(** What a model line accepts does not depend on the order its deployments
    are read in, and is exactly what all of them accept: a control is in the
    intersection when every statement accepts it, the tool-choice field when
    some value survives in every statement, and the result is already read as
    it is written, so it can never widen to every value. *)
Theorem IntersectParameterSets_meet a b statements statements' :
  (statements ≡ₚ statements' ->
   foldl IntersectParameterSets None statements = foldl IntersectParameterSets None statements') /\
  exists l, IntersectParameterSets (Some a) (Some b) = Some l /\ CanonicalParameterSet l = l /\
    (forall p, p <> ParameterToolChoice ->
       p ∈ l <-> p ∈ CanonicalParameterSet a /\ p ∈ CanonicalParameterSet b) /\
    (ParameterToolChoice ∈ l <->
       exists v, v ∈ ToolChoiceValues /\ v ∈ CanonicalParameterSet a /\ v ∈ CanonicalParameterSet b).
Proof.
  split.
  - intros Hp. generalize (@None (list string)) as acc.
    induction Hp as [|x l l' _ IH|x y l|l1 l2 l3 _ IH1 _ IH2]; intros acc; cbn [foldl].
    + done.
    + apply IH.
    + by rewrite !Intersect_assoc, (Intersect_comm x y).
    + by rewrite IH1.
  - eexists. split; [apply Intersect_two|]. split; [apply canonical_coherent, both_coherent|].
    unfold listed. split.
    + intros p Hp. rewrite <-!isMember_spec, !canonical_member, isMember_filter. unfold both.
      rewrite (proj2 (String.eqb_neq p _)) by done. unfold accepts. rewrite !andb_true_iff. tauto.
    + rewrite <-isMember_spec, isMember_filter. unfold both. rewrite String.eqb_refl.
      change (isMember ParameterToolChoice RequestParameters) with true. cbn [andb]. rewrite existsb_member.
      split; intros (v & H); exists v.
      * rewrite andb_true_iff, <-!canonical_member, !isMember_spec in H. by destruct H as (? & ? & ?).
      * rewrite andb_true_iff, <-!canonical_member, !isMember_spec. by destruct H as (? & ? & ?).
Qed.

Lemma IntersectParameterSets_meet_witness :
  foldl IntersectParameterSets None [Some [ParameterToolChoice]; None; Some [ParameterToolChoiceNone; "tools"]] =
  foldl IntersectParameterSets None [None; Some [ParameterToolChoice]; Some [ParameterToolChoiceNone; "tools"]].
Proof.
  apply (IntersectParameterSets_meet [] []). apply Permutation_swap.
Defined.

■ Task goal: Give back exactly the lines of the listing above that run from the line with "intersection when every" to the line with "(ParameterToolChoice ∈ l <->", inclusive.

■ Response below:
    intersection when every statement accepts it, the tool-choice field when
    some value survives in every statement, and the result is already read as
    it is written, so it can never widen to every value. *)
Theorem IntersectParameterSets_meet a b statements statements' :
  (statements ≡ₚ statements' ->
   foldl IntersectParameterSets None statements = foldl IntersectParameterSets None statements') /\
  exists l, IntersectParameterSets (Some a) (Some b) = Some l /\ CanonicalParameterSet l = l /\
    (forall p, p <> ParameterToolChoice ->
       p ∈ l <-> p ∈ CanonicalParameterSet a /\ p ∈ CanonicalParameterSet b) /\
    (ParameterToolChoice ∈ l <->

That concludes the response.